First clarify which meaning of life you mean. Then I can tell you no and give you the exact reason why not.
What do you mean by life? Cellular life? Human life?
Why do you not seem to get that science DOES NOT HAVE a single definition of life?
When a pregnancy occurs, can a beating heart be detected?
If a beating heart is detected in a human being, does that mean that human being is alive?
I’d like the definition/s you have please.
See upthread. I think the answer was twenty five weeks into the pregnancy.
Define alive. No, seriously.
I’d say alive is - functioning with specific unique intentions.
Now please define functioning. Considering all the way cells and organ can malfunction, I honestly don’t know what you mean by functioning.
Now, what do you mean by intentions? Are you implying that life requires conscious intention in order to be alive?
We are now getting into a debate and I am not looking for one. You might as well ask me to define every word I use. Thanks anyway.
No. The heart does not start beating until week #6, as stated way back in post #2.

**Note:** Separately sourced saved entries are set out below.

(** C26: the tone curves are monotone into the unit interval.  In exact arithmetic,
    with any positive white point and with filmic parameters in the ranges the node
    clamps them to: a brighter channel is never mapped to a darker one by Reinhard or
    ACES, a brighter grey never to a darker one by the filmic curve, which keeps grey
    pixels grey; results lie between 0 and 1; Reinhard maps its white point to 1; ACES
    switched off is the identity; alpha is never changed. *)
Theorem tone_curves_monotone white p (a b : Z -> Z -> Z -> R) x y c :
  0 < white -> filmic_ok p -> (0 <= c < 3)%Z -> a x y c <= b x y c ->
  (0 <= ToneReinhardGenerator a white x y c <= ToneReinhardGenerator b white x y c /\ ToneReinhardGenerator b white x y c <= 1) /\
  (0 <= ToneAcesFilmicGenerator a 1 x y c <= ToneAcesFilmicGenerator b 1 x y c /\ ToneAcesFilmicGenerator b 1 x y c <= 1) /\
  ((forall c', (0 <= c' < 3)%Z -> a x y c' = a x y c /\ b x y c' = b x y c) ->
   0 <= ToneFilmicRgbGenerator a p x y c <= ToneFilmicRgbGenerator b p x y c /\ ToneFilmicRgbGenerator b p x y c <= 1 /\
   forall c', (0 <= c' < 3)%Z -> ToneFilmicRgbGenerator a p x y c' = ToneFilmicRgbGenerator a p x y c) /\
  (a x y c = white -> ToneReinhardGenerator a white x y c = 1) /\
  ToneAcesFilmicGenerator a 0 x y c = a x y c /\
  ToneReinhardGenerator a white x y 3 = a x y 3%Z /\ ToneAcesFilmicGenerator a 1 x y 3 = a x y 3%Z /\
  ToneFilmicRgbGenerator a p x y 3 = a x y 3%Z.
Proof.
  intros Hw Hp Hc Hab.
  assert (R : forall i, ToneReinhardGenerator i white x y c = reinhard (i x y c) white).
  { intros i. unfold ToneReinhardGenerator. destruct (Z.eqb_spec c 3); [lia|done]. }
  assert (A : forall i, ToneAcesFilmicGenerator i 1 x y c = aces_fit (i x y c)).
  { intros i. unfold ToneAcesFilmicGenerator. destruct (Z.eqb_spec c 3); [lia|done]. }
  split_and!; rewrite ?R, ?A; try (apply unit_clamp_range).
  - by apply reinhard_mono.
  - by apply aces_mono.
  - intros G. assert (Ga : forall c', (0 <= c' < 3)%Z -> ToneFilmicRgbGenerator a p x y c' = filmic_tone p (a x y c))
      by (intros c' Hc'; apply filmic_grey; [done|intros; by apply G]).
    rewrite (filmic_grey p b x y c (b x y c)) by (done || intros; by apply G). rewrite (Ga c Hc).
    split_and!; [apply unit_clamp_range|by apply filmic_tone_mono|apply unit_clamp_range|done].
  - intros ->. by apply reinhard_white.
  - unfold ToneAcesFilmicGenerator. by rewrite orb_true_r.
  - done.
  - done.
  - done.
Qed.

(** Two grey pixels under the node's default parameters. *)
Lemma tone_curves_monotone_witness :
  let p := mkFilmic 0 1 1 1 1 in let a (_ _ _ : Z) := 1 / 4 in let b (_ _ _ : Z) := 1 / 2 in
  (0 <= ToneReinhardGenerator a 4 0 0 1 <= ToneReinhardGenerator b 4 0 0 1 /\ ToneReinhardGenerator b 4 0 0 1 <= 1) /\
  (0 <= ToneFilmicRgbGenerator a p 0 0 1 <= ToneFilmicRgbGenerator b p 0 0 1 /\ ToneFilmicRgbGenerator b p 0 0 1 <= 1).
Proof.
  cbv zeta. set (p := mkFilmic 0 1 1 1 1).
  assert (Hp : filmic_ok p) by (split; cbn; lra).
  destruct (tone_curves_monotone 4 p (fun _ _ _ => 1 / 4) (fun _ _ _ => 1 / 2) 0 0 1 ltac:(lra) Hp ltac:(lia) ltac:(lra))
    as (H1 & _ & H3 & _).
  split; [exact H1|]. destruct H3 as (? & ? & _); done.
Defined.

(** ** Exposure fusion *)

Lemma r_pow_pos a p : 0 < a -> 0 < r_pow a p.
Proof. intros Ha. unfold r_pow. destruct (Req_dec_T a 0); [lra|apply exp_pos]. Qed.

Lemma exposure_weight_pos (input : Z -> Z -> Z -> R) x y w : 0 < exposure_weight input x y w.
Proof.
  unfold exposure_weight, channel_exposure_weight. exact_unfold.
  set (s := sqrt _). assert (0 <= s) by apply sqrt_pos. set (l := Rabs _). assert (0 <= l) by apply Rabs_pos.
  apply Rmult_lt_0_compat; [apply Rmult_lt_0_compat|].
  - destruct (r_eqb _ _); [lra|apply r_pow_pos; lra].
  - destruct (r_eqb _ _); [lra|apply r_pow_pos; lra].
  - assert (P : forall a b c, 0 < exp a * exp b * exp c) by (intros; repeat apply Rmult_lt_0_compat; apply exp_pos).
    destruct (r_eqb _ _); [apply P|]. apply r_pow_pos. match goal with |- 0 < ?e + _ => assert (0 < e) by apply P end. lra.
Qed.
(* ===== verification/FilterDispatch.v ===== *)
(** * From the nodes to the generated filters

    Models the dispatch files of the filters Halide generates (nodes/demosaic,
    nodes/denoise, nodes/tone, nodes/sharpen and nodes/color): each checks the buffers
    and the size of the parameter block, unpacks the block and calls the compiled
    function.  The compiled functions are parameters; [compiled] states what Halide
    documents of them: on buffers of the declared types and of the shape the generator
    asks for, the function returns zero and the output holds the values of the
    algorithm, in an arithmetic that is left open.

    [tuned_nodes_develop] follows a [process] call of the nodes with parameters from
    the plugin's entry point to the output samples ([bm3d_develops] that of BM3D, whose
    generator is the first of the two steps the documentation has), [demosaic_develops]
    those of the demosaic nodes. *)

From Stdlib Require Import ZArith Lia SpecFloat.
From stdpp Require Import prelude strings list gmap.
From S2P Require Import Prelude Core Json HalfFloat HostContext Float32 Float64 ComputeContext OpcodeReader OpcodeList2.
From S2P Require Import OpcodeList3 LensBlob LensFilter GainFilter StateRes Sdk Nodes NodeContract PointFilters RawDevelop.
From S2P Require Import FloatValid WhiteBalance HalideStage Demosaic ToneStage DenoiseStage.

Local Open Scope Z_scope.

(** ** The dispatch functions *)

Abbreviation memories := (list (option bytes)).

(** What a compiled function does: the status and the new contents of the output. *)
Definition outcome : Type := Z * memories.

Definition bad_index : outcome := (status_int CPIPE_BAD_INDEX, []).

(** The guard on the counts and the size of the block, then the fields of the block.
    The pointers to the buffers are those of a submission, which are not null. *)
Definition with_block (n_inputs : nat) (widths : list nat) (run : list halide_buffer_t → halide_buffer_t → list Z → memories → outcome)
    : HalideParamFilterEntry := λ inputs outputs blob mem,
  match outputs with
  | [output] =>
      if negb (length inputs =? n_inputs)%nat || (len blob <? struct_size widths) then bad_index else
      match read_struct widths blob 0 with
      | Ok fields => run inputs output fields mem
      | _ => bad_index
      end
  | _ => bad_index
  end.

(** The same with one input. *)
Definition one_input (widths : list nat) (run : halide_buffer_t → halide_buffer_t → list Z → memories → outcome)
    : HalideParamFilterEntry :=
  with_block 1 widths (λ inputs output fields mem, match inputs with [input] => run input output fields mem | _ => bad_index end).

(** A compiled function with one image and parameters [P]. *)
Abbreviation aot P := (halide_buffer_t → P → halide_buffer_t → memories → outcome).

Local Abbreviation float_at p i := (float_of_bits (field p i)).
(** An [std::int32_t]. *)
Local Abbreviation int_at p i := (i32 (field p i)).

Definition denoise_guided_filter_param (denoise_guided_filter : aot (Z * float32)) : HalideParamFilterEntry :=
  one_input [4; 4]%nat (λ input output p, denoise_guided_filter input (int_at p 0%nat, float_at p 1%nat) output).

Definition denoise_wavelet_bayes_shrink_param (denoise_wavelet_bayes_shrink : aot float32) : HalideParamFilterEntry :=
  one_input [4]%nat (λ input output p, denoise_wavelet_bayes_shrink input (float_at p 0%nat) output).

Definition denoise_bm3d_step1_param (denoise_bm3d_step1 : aot float32) : HalideParamFilterEntry :=
  one_input [4]%nat (λ input output p, denoise_bm3d_step1 input (float_at p 0%nat) output).

Definition denoise_bm3d_step2_param (denoise_bm3d_step2 : aot float32) : HalideParamFilterEntry :=
  one_input [4]%nat (λ input output p, denoise_bm3d_step2 input (float_at p 0%nat) output).

Definition tone_aces_filmic_param (tone_aces_filmic : aot Z) : HalideParamFilterEntry :=
  one_input [4]%nat (λ input output p, tone_aces_filmic input (int_at p 0%nat) output).

Definition tone_reinhard_param (tone_reinhard : aot float32) : HalideParamFilterEntry :=
  one_input [4]%nat (λ input output p, tone_reinhard input (float_at p 0%nat) output).

Definition tone_filmic_rgb_param (tone_filmic_rgb : aot (FilmicParams float32)) : HalideParamFilterEntry :=
  one_input (replicate 5 4%nat) (λ input output p,
    tone_filmic_rgb input (mkFilmic (float_at p 0%nat) (float_at p 1%nat) (float_at p 2%nat) (float_at p 3%nat) (float_at p 4%nat)) output).

Definition sharpen_edge_aware_usm_param (sharpen_edge_aware_usm : aot (float32 * Z * float32)) : HalideParamFilterEntry :=
  one_input [4; 4; 4]%nat (λ input output p,
    sharpen_edge_aware_usm input (float_at p 0%nat, int_at p 1%nat, float_at p 2%nat) output).

Definition tone_mertens_local_param
    (tone_mertens_local : halide_buffer_t → halide_buffer_t → halide_buffer_t → MertensWeights float32 → halide_buffer_t → memories → outcome)
    : HalideParamFilterEntry :=
  with_block 3 [4; 4; 4]%nat (λ inputs output p mem,
    match inputs with
    | [under; normal; over] =>
        tone_mertens_local under normal over (mkMertens (float_at p 0%nat) (float_at p 1%nat) (float_at p 2%nat)) output mem
    | _ => bad_index
    end).

(** A buffer of the dispatch function itself: its dimensions and its elements. *)
Record local_buffer : Type := mkLocal { lb_dim : list halide_dimension_t; lb_values : list Z }.

(** The pattern as four 32-bit integers. *)
Definition cfa_buffer (pattern : list Z) : local_buffer := mkLocal [mkHDim 0 4 1] pattern.

Definition demosaic_param (demosaic : aot local_buffer) : HalideParamFilterEntry :=
  one_input (replicate 4 1%nat) (λ input output p, demosaic input (cfa_buffer (take 4 p)) output).

Definition demosaic_bilinear_param : aot local_buffer → HalideParamFilterEntry := demosaic_param.
Definition demosaic_rcd_param : aot local_buffer → HalideParamFilterEntry := demosaic_param.
Definition demosaic_amaze_param : aot local_buffer → HalideParamFilterEntry := demosaic_param.

(** The entry without parameters assumes RGGB. *)
Definition demosaic_bilinear_rggb (demosaic_bilinear : aot local_buffer) : HalideFilterEntry := λ input output mem,
  let '(status, contents) := demosaic_bilinear input (cfa_buffer [0; 1; 1; 2]) output mem in (status, contents !! 0%nat ≫= id).

(** The table as rows of three floats. *)
Definition color_3d_lut_param (color_3d_lut : aot (local_buffer * Z * Z)) : HalideParamFilterEntry := λ inputs outputs blob mem,
  match inputs, outputs with
  | [input], [output] =>
      if len blob <? 12 then bad_index else
      match read_struct [4; 4; 4]%nat blob 0 with
      | Ok [size; value_count; interpolation] =>
          if (size <? 2) || (value_count =? 0) || negb (value_count mod 3 =? 0) then bad_index else
          if negb (len blob =? 12 + value_count * 4) || (2 ^ 31 - 1 <? size) then bad_index else
          match read_struct (replicate (Z.to_nat value_count) 4%nat) blob 12 with
          | Ok values =>
              color_3d_lut input
                (mkLocal [mkHDim 0 3 1; mkHDim 0 (i32 (value_count / 3)) 3] values, i32 size, i32 interpolation) output mem
          | _ => bad_index
          end
      | _ => bad_index
      end
  | _, _ => bad_index
  end.

(** ** What Halide promises *)

(** A description of a dense image of half floats, with its memory. *)
Record rgba_view (width height : Z) (mem : memories) (h : halide_buffer_t) (data : bytes) : Prop := {
  rv_type : hb_type h = mkHType halide_type_float 16;
  rv_shape : rgba_buffer width height h;
  rv_memory : mem !! hb_host h = Some (Some data);
  rv_size : memory_ok width height data
}.

(** A description of a dense plane of floats. *)
Record plane_view (width height : Z) (mem : memories) (h : halide_buffer_t) (data : bytes) : Prop := {
  pv_type : hb_type h = mkHType halide_type_float 32;
  pv_shape : r32_buffer width height h;
  pv_memory : mem !! hb_host h = Some (Some data);
  pv_size : len data = 4 * (width * height)
}.

(** The output of a filter on half floats: the values of an algorithm. *)
Definition computes (width height : Z) (value : Z → Z → Z → Z) (out : bytes) : Prop :=
  memory_ok width height out ∧
  ∀ x y c, in_image width height x y → 0 ≤ c < 4 → host_px width out x y c = Ok (u16 (value x y c)).

(** The function Halide compiled from an algorithm on an image of half floats. *)
Definition compiled {P} (f : aot P) (algorithm : Z → Z → (Z → Z → Z → Z) → P → Z → Z → Z → Z) : Prop :=
  ∀ width height mem hi ho im om p,
    0 < width → 0 < height → width * height * 4 < 2 ^ 31 → rgba_view width height mem hi im → rgba_view width height mem ho om →
    hb_host hi ≠ hb_host ho →
    ∃ out, f hi p ho mem = (0, [Some out]) ∧ computes width height (algorithm width height (sample width im) p) out.

(** The function Halide compiled from a demosaic algorithm; the pattern is a buffer of
    four integers. *)
Definition compiled_demosaic (f : aot local_buffer) (algorithm : Z → Z → (Z → Z → float32) → (Z → Z) → Z → Z → Z → Z) : Prop :=
  ∀ width height mem hi ho im om pattern,
    0 < width → 0 < height → width * height * 4 < 2 ^ 31 → plane_view width height mem hi im → rgba_view width height mem ho om →
    hb_host hi ≠ hb_host ho → length pattern = 4%nat →
    ∃ out, f hi (cfa_buffer pattern) ho mem = (0, [Some out]) ∧
      computes width height (algorithm width height (λ x y, value_of f_zero (read_float_at im (y * width + x))) (pattern_of pattern)) out.

(** ** The blocks *)

Lemma with_block_runs n widths fields run his ho mem :
  length his = n → Forall2 fits widths fields →
  with_block n widths run his [ho] (struct_bytes widths fields) mem = run his ho fields mem.
Proof.
  intros <- Hf. unfold with_block. rewrite Nat.eqb_refl. cbn [negb orb].
  assert (len (struct_bytes widths fields) = struct_size widths) as ->.
  { unfold len, struct_size. rewrite length_struct_bytes; [done|]. by apply Forall2_length in Hf. }
  rewrite Z.ltb_irrefl. pose proof (read_struct_at widths fields [] [] 0 Hf eq_refl) as Hr.
  rewrite app_nil_l, app_nil_r in Hr. by rewrite Hr.
Qed.

Lemma one_input_runs widths fields run hi ho mem :
  Forall2 fits widths fields → one_input widths run [hi] [ho] (struct_bytes widths fields) mem = run hi ho fields mem.
Proof. intros Hf. unfold one_input. by rewrite with_block_runs. Qed.

(** A parameter of type [float] is a float. *)
Lemma to_f32_good v : good 24 128 (to_f32 v).
Proof. destruct v; [done..|]. apply round_good. lia. Qed.

Lemma clamp_good v lo hi : good 24 128 v → good 24 128 lo → good 24 128 hi → good 24 128 (clamp_float v lo hi).
Proof. intros. unfold clamp_float. by repeat case_match. Qed.

Lemma float_param_good `{JsonLib} p key fallback lo hi v :
  good 24 128 lo → good 24 128 hi → clamped_param_float_or p key fallback lo hi = Ok v → good 24 128 v.
Proof.
  intros Hl Hh. unfold clamped_param_float_or. destruct (param_double_or p key _); [|done..]. rewrite Ok_bind. intros [= <-].
  apply clamp_good; [apply to_f32_good|done..].
Qed.

Lemma int_param_range `{JsonLib} p key fallback lo hi v : lo ≤ hi → clamped_param_int_or p key fallback lo hi = Ok v → lo ≤ v ≤ hi.
Proof.
  intros Hl. unfold clamped_param_int_or. destruct (param_double_or p key _); [|done..]. rewrite Ok_bind.
  destruct (int_of_double _) as [z| | |]; [|done..]. rewrite Ok_bind. intros [= <-]. unfold clamp_int. repeat case_match; lia.
Qed.

(** Storing a parameter in the block and reading it. *)
Lemma stored_int v : - 2 ^ 31 ≤ v < 2 ^ 31 → i32 (u32 v) = v.
Proof.
  intros Hv. unfold i32, u32, wrap. rewrite Zplus_mod_idemp_l. by apply i32_small.
Qed.

(** ** The nodes *)

Section Nodes.

Context {J : JsonLib} {O : HalideOps float32 Z}.

Variables (filters : HalideFilterRegistry) (nan_bits : Z) (i o u inst : nat) (params : option json).
Variables (w : World) (bi bo : CpuBuffer) (h : cpipe_metadata_builder_s) (width height : Z) (im om : bytes) (m : BufferMetadata).

Local Abbreviation vi := (buffer_view i).
Local Abbreviation vo := (buffer_view o).
Local Abbreviation env fi fo := (develop_env i o u inst w bi bo h fi fo width height im om m).
Local Abbreviation pv := (mkParamView params (Some SuiteParam)).
Local Abbreviation half := R16G16B16A16_SFLOAT.
Local Abbreviation mem := (memory (w_store w)).

Hypothesis Hsize : width * height * 4 < 2 ^ 31.

(** A submission hands the described buffers to the registered entry. *)
Lemma submit_entry fi id f blob P di do_ :
  env fi half → find_filter (halide_param_filters filters) id = Some f →
  halide_dimensions (cb_layout bi) = Ok di → halide_dimensions (cb_layout bo) = Ok do_ →
  (∀ hi ho, hb_host hi = i → hb_host ho = o → hb_type hi = halide_type_for fi → hb_type ho = halide_type_for half →
     hb_dim hi = di → hb_dim ho = do_ → mem !! hb_host hi = Some (Some im) → mem !! hb_host ho = Some (Some om) →
     ∃ out, f [hi] [ho] blob mem = (0, [Some out]) ∧ P out) →
  ∃ out, P out ∧ compute_submit_halide_with_params filters compute_view id [Some vi] [Some vo] blob w = (Ok tt, developed o w bo out).
Proof using.
  intros E Hf Hdi Hdo Hrun. pose proof (de_node E) as Henv. destruct (distinct_ready i o u w bi bo h Henv) as [Hr Hnd].
  destruct (submit_distinct filters id f Hf [i] [o] (take (length blob) blob) (w_store w) Hr Hnd) as (his & hos & Hi & Ho & Hs).
  destruct (Forall2_cons_inv_l _ _ _ _ Hi) as (hi & l1 & (b1 & Hb1 & Hhi & Ht1 & _ & Hd1) & Hn1 & ->). apply Forall2_nil_inv_l in Hn1 as ->.
  destruct (Forall2_cons_inv_l _ _ _ _ Ho) as (ho & l2 & (b2 & Hb2 & Hho & Ht2 & _ & Hd2) & Hn2 & ->). apply Forall2_nil_inv_l in Hn2 as ->.
  rewrite (ne_in _ _ _ _ _ _ _ Henv) in Hb1. rewrite (ne_out _ _ _ _ _ _ _ Henv) in Hb2. injection Hb1 as <-. injection Hb2 as <-.
  rewrite Hdi in Hd1. rewrite Hdo in Hd2. injection Hd1 as Hd1. injection Hd2 as Hd2.
  rewrite (di_format _ _ _ _ _ (de_in E)) in Ht1. rewrite (di_format _ _ _ _ _ (de_out E)) in Ht2.
  destruct (Hrun hi ho Hhi Hho Ht1 Ht2 (eq_sym Hd1) (eq_sym Hd2)) as (out & Hout & HP);
    [by unfold memory; rewrite list_lookup_fmap, Hhi, (ne_in _ _ _ _ _ _ _ Henv); simpl; rewrite (di_data _ _ _ _ _ (de_in E))
    |by unfold memory; rewrite list_lookup_fmap, Hho, (ne_out _ _ _ _ _ _ _ Henv); simpl; rewrite (di_data _ _ _ _ _ (de_out E))|].
  exists out. split; [done|]. rewrite firstn_all, Hout in Hs. unfold compute_submit_halide_with_params. simpl null. cbn [sc_suite compute_view].
  unfold raw_handles, mbind, sr_bind, lift, gets. cbn [foldM mbind res_bind app buffer_view sb_impl sc_impl_null].
  change (submitted (submit_halide_with_params filters id [Some i] [Some o] (take (length blob) blob) (w_store w))
    "submit_halide_with_params failed" w = (Ok tt, developed o w bo out)).
  rewrite firstn_all. simpl fmap in Hs. rewrite Hs. unfold submitted, developed. by rewrite (write_back_out i o u w bi bo h Henv).
Qed.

It depends upon what you mean by alive.
If you mean cellular life, then the heart beating or not does not necessarily signify anything. Before the heart tissue is even constructed, there is cellular life. Before conception, in fact, there is cellular life. And even if the heart stops beating, cellular life can continue until the lack of oxygen and the excess of cellular waste start to make cellular life untenable.
If you mean alive an in a distinct multicellular organism, well, multi- means more than one, so at the first cell division you’ve got more than one cell for a single organism, but the possibility of twins sort of throws a monkey wrench into that definition.
If you mean alive as in an individual person, there is no clear scientific answer as to when consciousness begins, but it clearly would be far, far after the heart has started beating. Some would say, perhaps tongue-in-cheek, that it doesn’t happen until 21 years after birth.
I’m not looking for a debate here either.
But, to know whether a specific case is life or not we must first define life.
I honestly found you’re definition extremely unclear and asked for further clarification.
Re Functions
A cancer cell has malfunctioned in several ways. I would say it’s still alive. A backed up kidney or a cirrhostic liver is also malfunctioning, yet alive. So you see that I need to know what you mean by “functioning”?
I have no idea what intent has to do with life. Therefore, I asked you for a definition.
Brain-wave activity doesn’t even begin to be detected until week 25, as stated back in post #45, as well as a column by some old fart, also mentioned in post #45 (perhaps you should read that article). And we don’t know how to determine whether specific neural activity indicates the formation of intent. Do you consider the patellar reflex as intention? There’s neural activity going on.
Last time I got a woman pregnant, both our hearts were beating pretty fast. Pretty sure it could have been “detected.”
Clu-Me-In, seriously, try to create a full definition of life. That was the question my 7th grade Biology teacher asked us the very first day of school. It’s a bitch, isn’t it?